A few years ago, Flynn, a highly accomplished woman known for taking on new challenges, agreed to oversee a major research project under the auspices of the United Nations. In 2011, Flynn joined with academics from Canada and England, one in a trio of co-chairs, to kick off an intensive Working Group on Gender Equality, a part of PRME (Principles for Responsible Management Education), an initiative launched by the UN Global Compact and UN Women. More than 500 business schools in 80 countries have signed on as signatories of PRME agreeing to support and advance changes in management education for responsible leadership in the future.

Since then, Flynn’s Working Group has developed an interdisciplinary network of academics across the globe, seeking to better integrate gender issues into business school curricula and research. The Working Group’s first project was creation of a Global Repository of resources to help make this happen. Developed by faculty in six countries, the Repository includes course syllabi, case studies, readings and other materials in 15 disciplines, including finance, accounting, marketing, corporate governance and corporate social responsibility. Flynn was an active participant in the official launch of the Repository at the 2012 PRME Summit in Rio de Janeiro.

And there is more. Flynn and her co-chairs are now editing two books in a PRME series: Integrating Gender Equality into Management Education, and Overcoming Challenges to Gender Equality in the Workplace. The first book highlights the challenges involved in integrating gender issues into business schools, and then provides case studies, best practices and recommendations to bring about change. The second book focuses on lessons learned from success stories as well as failed efforts across a range of industries and cultures in bringing gender equality to the world of work.

Business schools have been under the microscope in recent years, criticized for a lack of leadership in tackling key issues in the workplace and in society. The fact that several of the culprits in the well-publicized corporate scandals over the past decade hold of MBA degrees has not helped matters. Questions have been raised as to whether business schools are part of the problem, rather than the solution, to a better society.

In response, numerous books have been published asking business schools to challenge their traditions and assumptions, and take the lead in anticipating and facilitating change.

“Unfortunately, most of these make no reference to gender,” Flynn notes. “The word doesn’t appear in the index. When ‘diversity’ is raised, it is often in the context of international students and faculty.”

Flynn is a friendly woman with a great sense of humor. She can tell a charming story about getting a hole-in-one against all odds. Or tales about dashing from one far-flung country to the next. Or here’s the best — the time her son, then age seven, brought her to his classroom “show-and-tell” after all the media attention Flynn got for being among the first female business school deans. He wasn’t sure what a dean was, but that made his mom an object of curiosity.

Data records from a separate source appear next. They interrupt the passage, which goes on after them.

Lemma spliced_boxes (d : Diagram) (pre post : list Layer) (l0 l1 : Layer)
    (moved : Z * Z * Layer * Layer) :
  boxes (spliced d pre post l0 l1 moved)
  = map l_box pre ++ l_box l1 :: l_box l0 :: map l_box post
  /\ d_dom (spliced d pre post l0 l1 moved) = d_dom d
  /\ d_cod (spliced d pre post l0 l1 moved) = d_cod d.
Proof. destruct moved as [[[o0 o1] y0] y1]. simpl. auto. Qed.

(** A successful unit interchange exchanges the two boxes and keeps the
    diagram well formed. *)
Lemma interchange_unit_boxes (left : bool) (d r : Diagram) (i : Z)
    (P Q : list Box) (x y : Box) :
  wf d -> boxes d = P ++ x :: y :: Q -> len P = i ->
  interchange d i (i + 1) left = Ok r ->
  wf r /\ boxes r = P ++ y :: x :: Q
  /\ d_dom r = d_dom d /\ d_cod r = d_cod d.
Proof.
  intros W B L H.
  assert (H1 : i + 1 < Diagram_len d).
  { unfold Diagram_len. rewrite B, len_app. unfold len in *. simpl. lia. }
  assert (H0 : 0 <= i) by (subst i; apply len_nonneg).
  destruct (interchange_unit_cases left d i W H0 H1)
    as (pre & l0 & l1 & post & E & Lp & [(moved & M & I & Wr)|[_ I]]).
  - rewrite I in H. inversion H; subst r; clear H.
    destruct (spliced_boxes d pre post l0 l1 moved) as (Bs & Ds & Cs).
    split; [exact Wr|]. split; [|split; assumption].
    rewrite Bs. pose proof (wf_boxes d W) as Hb.
    rewrite E, map_app, B in Hb. simpl in Hb.
    apply app_inj_length in Hb.
    + destruct Hb as [-> Hb]. inversion Hb; subst. reflexivity.
    + rewrite length_map. unfold len in *. lia.
  - rewrite I in H. discriminate.
Qed.

Lemma range_S (m : nat) :
  range (Z.of_nat (S m)) = range (Z.of_nat m) ++ [Z.of_nat m].
Proof.
  unfold range. rewrite !Nat2Z.id, seq_S, map_app. reflexivity.
Qed.

Lemma swaps_up_S (left : bool) (d : Diagram) (i : Z) (m : nat) :
  swaps_up left d i (S m) =
  (r <- swaps_up left d i m ;;
   interchange r (i + Z.of_nat m) (i + Z.of_nat m + 1) left).
Proof.
  unfold swaps_up. rewrite range_S, fold_left_app. reflexivity.
Qed.

Lemma swaps_down_S (left : bool) (d : Diagram) (i : Z) (m : nat) :
  swaps_down left d i (S m) =
  (r <- swaps_down left d i m ;;
   interchange r (i - Z.of_nat m) (i - Z.of_nat m - 1) left).
Proof.
  unfold swaps_down. rewrite range_S, fold_left_app. reflexivity.
Qed.

Lemma nth_error_in_range {A} (l : list A) (i : Z) :
  0 <= i < len l -> exists x, nth_error l (Z.to_nat i) = Some x.
Proof.
  intros H. destruct (nth_error l (Z.to_nat i)) eqn:N; eauto.
  apply nth_error_None in N. unfold len in H. lia.
Qed.

(** After [m] unit interchanges upward, box [i] sits at [i + m]. *)
Lemma swaps_up_boxes (left : bool) (d : Diagram) (i : Z) (m : nat) :
  wf d -> 0 <= i -> i + Z.of_nat m < Diagram_len d ->
  forall r, swaps_up left d i m = Ok r ->
  wf r /\ d_dom r = d_dom d /\ d_cod r = d_cod d
  /\ boxes r = list_move (boxes d) (Z.to_nat i) (Z.to_nat i + m).
Proof.
  intros W H0. induction m as [|m IH]; intros H1 r H.
  - unfold swaps_up in H. simpl in H. inversion H; subst r.
    rewrite Nat.add_0_r, list_move_same. auto.
  - rewrite swaps_up_S in H.
    destruct (swaps_up left d i m) as [r'|e] eqn:Sw; [|discriminate].
    simpl in H. destruct (IH ltac:(lia) r' eq_refl) as (W' & D' & C' & B').
    destruct (nth_error_in_range (boxes d) i) as [x N];
      [unfold Diagram_len in H1; lia|].
    destruct (list_move_step (boxes d) (Z.to_nat i) (Z.to_nat i + m) x N)
      as (P & y & Q & LP & E1 & E2).
    { unfold Diagram_len, len in H1. lia. }
    destruct (interchange_unit_boxes left r' r (i + Z.of_nat m) P Q x y)
      as (Wr & Br & Dr & Cr); auto.
    { congruence. }
    { unfold len. lia. }
    split; [exact Wr|]. split; [congruence|]. split; [congruence|].
    rewrite Br, Nat.add_succ_r. congruence.
Qed.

Flynn wants female students — and women in general — to aim high, seriously consider all options, and have a fair shot of getting there. She wants to see more female students enrolling in business schools at the undergraduate and graduate levels. And she wants to see more female role models in business schools as tenured faculty and deans. “There are a lot of missed opportunities passing us by if talented women don’t see the value of a career in business,” she says. “It’s time to acknowledge and discuss the ‘elephant in the room’ — and the sooner the better.”